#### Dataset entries

(** A row whose SET cells read back as the new values shows the updated
    tuple. *)
Lemma overwrite_shows (row row' : Row) v t : slot_shows c types row v ->
  (forall att, att ∈ sc_attno_map c -> if bool_decide (att ∈ update_attnums plan) then reads_as plan t att (row' att) else row' att = row att) ->
  slot_shows c types row' (overwrite v t).
Proof.
  intros (Hl & Hin & Hout) Hcell. split; [unfold overwrite; by rewrite length_imap|]. split.
  - intros att Ha. destruct (Hin att Ha) as (d & (ty & oid & Ht & Ho & Hd) & Hv). specialize (Hcell att Ha). unfold overwrite. rewrite list_lookup_imap, Hv.
    rewrite (bool_decide_eq_true_2 _ Ha), andb_true_r. cbn [fmap option_fmap option_map]. case_bool_decide as Hset.
    + destruct Hcell as (f & oid' & x & isnull & Hf & Ho' & Hx & Hr). rewrite same_oids, Ho' in Ho. injection Ho as <-.
      rewrite schema_types, (list_lookup_fmap field_type), Hf in Ht. injection Ht as <-.
      exists (slot_value (x, isnull)). rewrite Hx. split; [|done]. exists (field_type f), oid'. rewrite schema_types, (list_lookup_fmap field_type), Hf.
      split; [done|]. split; [by rewrite same_oids|]. exact Hr.
    + exists d. split; [|done]. exists ty, oid. by rewrite Hcell.
  - intros att Ha Hn. unfold overwrite. rewrite list_lookup_imap, (Hout att Ha Hn). cbn. by rewrite (bool_decide_eq_false_2 _ Hn), andb_false_r.
Qed.

(** After UPDATE a blob shows its values with the accepted ones updated. *)
Lemma update_becomes (w w' : World B) n l j b s vs : statement_ok nr plan bl srcs w n -> Forall2 (scanned_as old c) l vss ->
  bl !! j = Some b -> srcs !! j = Some s -> vss !! j = Some vs ->
  (if negb (existsb id (hits old c l accepts j (total_rows (src_ins s)))) then cont w' !! b.1 = cont w !! b.1
   else exists et bytes outs, cont w' !! b.1 = Some (et, bytes) /\ et <> b.2 /\
     decodes bytes (Some (rewrite_codec plan (src_codec s))) outs /\
     Forall (fun g => conforms (plan_schema plan) (batch_columns g) (num_rows g)) outs /\ total_rows outs = total_rows (src_ins s) /\
     forall i k, (i < length (plan_schema plan))%nat -> (k < total_rows (src_ins s))%nat ->
       if accepts (row_values old c l (j, k)) && bool_decide (i ∈ update_attnums plan)
       then exists x, blob_column i outs !! k = Some x /\ reads_as plan (new_tuple (row_values old c l (j, k))) i x
       else blob_column i outs !! k = blob_column i (src_ins s) !! k) ->
  becomes c types (cont w') b (map updated vs).
Proof.
  intros Hok Hl Hb Hs Hv. destruct (source_values w n j b s vs Hok Hb Hs Hv) as (Hh & Hlen & _). rewrite <- Hlen, (hits_values l Hl j vs Hv).
  destruct (existsb id (map accepts vs)) eqn:Eex; cbn [negb]; [|intros E; rewrite updated_none_hit by done; by eapply holds_becomes].
  intros (et & bytes & outs & Hc & _ & Hdec & Hcf & Htot & Hcell). unfold becomes. rewrite Hc. exists bytes, (Some (rewrite_codec plan (src_codec s))), outs.
  pose proof (conforms_typed outs Hcf) as Hto. split; [done|]. split; [done|]. split; [done|].
  pose proof Hok as (_ & _ & _ & _ & _ & _ & Hsrc & _). destruct (Forall2_lookup_lr _ _ _ _ _ _ Hsrc Hb Hs) as (_ & _ & _ & Hins & _).
  pose proof (conforms_typed _ Hins) as Hti. pose proof (Forall2_lookup_lr _ _ _ _ _ _ srcs_show Hs Hv) as Hsh.
  apply Forall2_same_length_lookup_2; [by rewrite file_rows_length, length_map, Htot, Hlen|]. intros k row' v' Hr' Hv'.
  change (map updated vs) with (updated <$> vs) in Hv'. rewrite list_lookup_fmap in Hv'. destruct (vs !! k) as [v|] eqn:Ev; [|done]. injection Hv' as <-.
  destruct (Forall2_lookup_r _ _ _ _ _ Hsh Ev) as (row & Hr & Hrow). pose proof (lookup_lt_Some _ _ _ Ev) as Hk.
  assert (forall att, att ∈ sc_attno_map c -> if accepts v && bool_decide (att ∈ update_attnums plan) then reads_as plan (new_tuple v) att (row' att) else row' att = row att) as Hatt.
  { intros att Ha. pose proof (attno_lt c types (pc_types _ _ _ plain) att Ha) as Hlt.
    specialize (Hcell att k). rewrite (row_values_at l Hl j k vs v Hv Ev), (file_cell types outs att k row'), (file_cell types (src_ins s) att k row) in Hcell by done.
    specialize (Hcell ltac:(by rewrite schema_types, length_map in Hlt) Hk). destruct (_ && _); [|by injection Hcell].
    by destruct Hcell as (x & [= <-] & Hx). }
  unfold updated. destruct (accepts v); [by eapply overwrite_shows|]. eapply slot_shows_ext; [exact Hatt|exact Hrow].
Qed.
End Statement.

(** ** Setting the scan up, and setting it up again *)

Section Setup.
Context {Y : BytesApi} {B : BlobApi} {L : BlobLaws B} {X : RegexApi} {XL : RegexLaws X} {A : ArrowApi} {P : PgApi} {C : ComputeApi}.
Context {SA : ParquetScanApi} {H : BinaryHeapApi}.

(** A scan of a table with a pattern and no partition columns, to which
    nothing of the clause is pushed. *)
Record unpushed_scan (server : ServerOptions) (um : UserMappingOptions) (table : TableOptions) (g : GlobPattern) (node : ScanNode) : Prop := {
  us_options : scan_options node = Ok (server, um, table);
  us_pattern : plan_source (filename table) = Ok (GlobSource g);
  us_partitions : partition_columns table = [] /\ partition_keys table = [];
  us_private : match fdw_private node with None => True | Some attnums => StronglySorted Z.lt attnums end;
  us_pushed : (if enable_pushdown server then walk_quals (plan_qual node) else []) = [];
}.

(** What a listing needs: the cap is not reached and names are UTF-8. *)
Definition listable (ct : Container) : Prop :=
  Z.of_nat (size ct) <= MAX_LIST_RESULTS /\ map_Forall (fun n _ => utf8_valid n = true) ct.

Definition with_blobs (c : ScanStateCore) (l : BlobList) : ScanStateCore :=
  mkCore (sc_client c) l (sc_pg_oids c) (sc_projection c) (sc_attno_map c) (sc_qual_filter c) (sc_table_opts c)
    (sc_partition_attnums c) (sc_partition_keys_decl c) (sc_storage_attno_to_parquet_idx c).

Lemma glob_source_parsed pattern g : plan_source pattern = Ok (GlobSource g) -> parse_glob pattern = Ok g.
Proof. unfold plan_source. destruct (_ && _); [done|]. intros (g' & Hg & E)%bind_Ok_inv. by injection E as <-. Qed.

Section Table.
Context (env : ClientEnv) (server : ServerOptions) (um : UserMappingOptions) (table : TableOptions) (g : GlobPattern).

Lemma unpushed_core node (svc svc' : Svc) c types old :
  unpushed_scan server um table g node -> build_scan_state_core env node svc = (svc', Ok c) ->
  sc_attno_map c <> [] -> Forall (fun i => (i < length types)%nat) (sc_attno_map c) -> length old = length (sc_pg_oids c) ->
  plain_core old c types /\ sc_qual_filter c = None.
Proof.
  intros [Ho Hsrc [Hpc Hpk] Hpriv Hpush] Hrun Hne Hty Hold. split.
  { by destruct (core_setup env node server um table svc svc' c types old Ho Hpc Hpk Hpriv Hrun Hne Hty Hold). }
  unfold build_scan_state_core in Hrun. rewrite Ho in Hrun.
  erewrite sm_bind_Ok in Hrun; [|done]. cbn beta iota in Hrun. rewrite Hpush in Hrun.
  do 7 (apply sm_bind_inv in Hrun as (? & ? & _ & Hrun)). cbn [split_quals_by_target] in Hrun.
  apply sm_bind_inv in Hrun as (? & ? & _ & Hrun). by injection Hrun as <- <-.
Qed.

(** With the same columns on a container that differs only in what the listed
    blobs hold, and lost some of them, the set-up succeeds again: with the
    listed blobs that are left, under their new etags. *)
Lemma setup_again node node' (svc0 svc0' svc1 : Svc) c :
  unpushed_scan server um table g node -> unpushed_scan server um table g node' ->
  scan_tupdesc node' = scan_tupdesc node -> fdw_private node' = fdw_private node ->
  listable (blobs svc0) -> build_scan_state_core env node svc0 = (svc0', Ok c) ->
  (forall n, n ∉ map fst (sc_blobs c) -> blobs svc1 !! n = blobs svc0 !! n) ->
  exists svc1', build_scan_state_core env node' svc1 = (svc1', Ok (with_blobs c (relist (blobs svc1) (sc_blobs c)))) /\ blobs svc1' = blobs svc1.
Proof.
  intros [Ho Hsrc [Hpc Hpk] _ Hpush] [Ho' _ _ _ Hpush'] Htd Hfp [Hsz Hutf] Hrun Hfr.
  pose proof (glob_source_parsed _ _ Hsrc) as Hg.
  destruct (core_lists env node server um table g svc0 svc0' c Ho Hsrc Hg Hsz Hutf Hrun) as (_ & _ & _ & Hin).
  assert (forall n, is_Some (blobs svc1 !! n) -> is_Some (blobs svc0 !! n)) as Hdom.
  { intros n Hn. destruct (decide (n ∈ map fst (sc_blobs c))) as [Hl|Hl]; [|by rewrite <- Hfr].
    change (map fst ?l) with (fst <$> l) in Hl. apply list_elem_of_fmap in Hl as ([n' e] & -> & Hl).
    apply Hin in Hl as ((body & Hb) & _). cbn [fst]. rewrite Hb. by eexists. }
  assert (listable (blobs svc1)) as [Hsz1 Hutf1].
  { split.
    - rewrite <- size_dom in Hsz |- *. etrans; [|exact Hsz]. apply inj_le, subseteq_size. intros n. rewrite !elem_of_dom. apply Hdom.
    - intros n x Hx. destruct (Hdom n) as [y Hy]; [by eexists|]. by apply (Hutf n y). }
  assert (exists svc1' c1, build_scan_state_core env node' svc1 = (svc1', Ok c1) /\ c1 = with_blobs c (sc_blobs c1)) as (svc1' & c1 & Hrun' & Ec).
  { unfold build_scan_state_core in Hrun |- *. rewrite Ho in Hrun. rewrite Ho', Htd, Hfp. erewrite sm_bind_Ok by done. cbn beta iota. rewrite Hpush'.
    erewrite sm_bind_Ok in Hrun; [|done]. cbn beta iota in Hrun. rewrite Hpush in Hrun.
    apply sm_bind_inv in Hrun as (s1 & [] & Hv & Hrun). injection Hv as <- Hv. rewrite Hv. erewrite sm_bind_Ok by done.
    apply sm_bind_inv in Hrun as (s1 & client & Hc & Hrun). injection Hc as <- Hc. rewrite Hc. erewrite sm_bind_Ok by done.
    rewrite Hsrc in Hrun |- *. erewrite sm_bind_Ok in Hrun; [|done]. erewrite sm_bind_Ok by done.
    apply sm_bind_inv in Hrun as (s1 & bl & _ & Hrun). destruct (list_visible (Glob.prefix g) svc1 Hsz1) as (s2 & Hl & _).
    erewrite sm_bind_Ok by (cbn [plan_source_list]; by erewrite sm_bind_Ok by exact Hl).
    apply sm_bind_inv in Hrun as (s3 & oids & Hoid & Hrun). injection Hoid as <- Hoid. rewrite Hoid. erewrite sm_bind_Ok by done.
    rewrite Hpc in Hrun |- *. apply sm_bind_inv in Hrun as (s3 & attnums & Ha & Hrun). injection Ha as <- <-. erewrite sm_bind_Ok by done.
    apply sm_bind_inv in Hrun as (s3 & proj & Hp & Hrun). injection Hp as <- Hp. rewrite Hp. erewrite sm_bind_Ok by done.
    cbn [split_quals_by_target prune_blobs] in Hrun |- *. apply sm_bind_inv in Hrun as (s3 & pruned & Hpr & Hrun). injection Hpr as <- <-.
    injection Hrun as _ <-. erewrite sm_bind_Ok by done. by eexists _, _. }
  exists svc1'. destruct (core_lists env node' server um table g svc1 svc1' c1 Ho' Hsrc Hg Hsz1 Hutf1 Hrun') as (Hb1 & _).
  split; [|done]. rewrite Hrun', Ec. cbn [sc_blobs with_blobs]. do 3 f_equal.
  exact (select_relists env env node node' server um table g svc0 svc0' c svc1 svc1' c1 Ho Ho' Hsrc Hg Hpk Hsz Hutf Hsz1 Hutf1 Hrun Hrun' Hfr).
Qed.
End Table.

#### Exercise
Using the records above, count the lines containing "listable". Give no words besides the number.

#### Solution for this task
3